The Swedes were unable to use their vehicles which were stuck in the mud. Instead, they stormed the bridge, which was under fire from Camp Massart. By 08.30 the distance was close enough, 30 meters from the Camp Massart's main entrance, which was partially blocked, for the Swedes to make a charge. The advance party (Gullstrand) secured the flanks with two machine guns and 3rd Company's 2nd Platoon (Kamstedt) stormed into the big military base. The Swedes stormed straight for the main entrance, which they captured after a fierce hand-to-hand fighting. The Gendarmes now regrouped and at 09.30 they went into a violent counter-attack. The attack was directed against the Swedes' left flank and was supported by fire from the surrounding houses inhabited by European employees of the Katangan railway company BCK. The Gendarmes attacked with rage and the Swedes again entered into hand-to-hand fighting. At 1 pm, the UN headquarters announced that the Swedes had definitely captured the area around the main entrance but that it would take the whole day would to clear the rest of Camp Massart. A few hours later, however, it was announced that Camp Massart had fallen and that the Swedes had complete control over the Katangese stronghold.

==Aftermath==
During the attack on Camp Massart, one Swedish soldier was killed, private Lars Erik Öhrberg, and a few were wounded. Sergeant Leif Persson from Limhamn, 25, received a serious gunshot wound to the neck. Vice Corporal Erik Johansson, 29, from Tenhult, was injured by shrapnel in the right lung. Furir Jan Jonsson, 26, from Ramsele, was slightly wounded. Vice Corporal Leif-Ove Larsson, 20, from Vinberg, received minor shrapnel injuries. Vice Corporal Ove Eriksson, 21, from Stennäs in Västerbotten was also slightly wounded. Between 10 and 20 Katangese gendarmes were estimated to have died during the attack. The Swedes claimed to have taken eight prisoners, of which five were Europeans. Two snipers were caught red-handed. One of the captured Europeans claimed to be a "craftsman", had eight rifles. Another was wearing a Belgian paratrooper uniform and a blue beret of the type worn by UN soldiers.
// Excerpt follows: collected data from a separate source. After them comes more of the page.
(** * cs135 assignments: cross-validation splitter and binary metrics

    A shallow embedding of
      - [hw1/cross_validation.py]: [make_train_and_test_row_ids_for_n_fold_cv],
                                   [train_models_and_calc_scores_for_n_fold_cv]
      - [hw2/binary_metrics.py]:   [calc_TP_TN_FP_FN], [calc_ACC],
                                   [calc_TPR], [calc_PPV]
    together with the few Python and numpy operations those functions call.

    Python integers are unbounded and are modelled by [Z]; numpy integer
    arrays are modelled by [list Z].  Exceptions are an explicit result
    type.  The pseudorandom generator is an interface (a type class): the
    code only calls its constructor and its [shuffle] method.  The
    estimator that the driver trains is an interface as well ([fit] and
    [predict]); the error function it imports is a parameter.

    Python floats are IEEE-754 doubles and are modelled by the primitive
    binary64 floats, whose operations are specified by the executable
    reference implementation of [SpecFloat]. *)

From stdpp Require Import base numbers list list_numbers sorting gmap.
From Stdlib Require Import Floats.
From Stdlib Require Uint63.

Local Open Scope Z_scope.

(** ** Python: exceptions, integer division, slices *)

Module Py.

Inductive exn : Set :=
  | ZeroDivisionError
  | ValueError
  | TypeError
  | AssertionError
  | OverflowError.

Inductive result (A : Type) : Type :=
  | Ok (a : A)
  | Raise (e : exn).
Arguments Ok {A} a.
Arguments Raise {A} e.

#[export] Instance result_ret : MRet result := λ A a, Ok a.
#[export] Instance result_bind : MBind result := λ A B k r,
  match r with Ok a => k a | Raise e => Raise e end.

(** [a // b] on Python ints: floor division, which is [Z.div]. *)
Definition floordiv (a b : Z) : result Z :=
  if decide (b = 0) then Raise ZeroDivisionError else Ok (a `div` b).

(** [a % b] on Python ints: the sign follows the divisor, which is [Z.modulo]. *)
Definition mod_ (a b : Z) : result Z :=
  if decide (b = 0) then Raise ZeroDivisionError else Ok (a `mod` b).

(** Normalisation of one bound of a slice [l[start:stop]] on a sequence of
    length [len]: negative bounds count from the end, and every bound is
    clipped to [0, len]. *)
Definition slice_index (len i : Z) : Z :=
  if decide (i < 0) then Z.max 0 (len + i) else Z.min i len.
Two days of lighter battles followed with the clearing of other resistance strongholds in the city. On 18 December Secretary-General U Thant declared a unilateral ‘temporary ceasefire’ and Tshombe began to negotiate with the central government. During the December fightings, three Swedes were killed, while 13 were wounded. A moderate figure in accordance with professional analysts, given the opponent's firepower. In total during the December fighting, 21 UN troops were killed and 84 wounded. Among the Katangans, 206 Gendarmes were killed and an unknown number wounded. The 12th Swedish Battalion was demobilized and flown back to Sweden where the Army Command received them.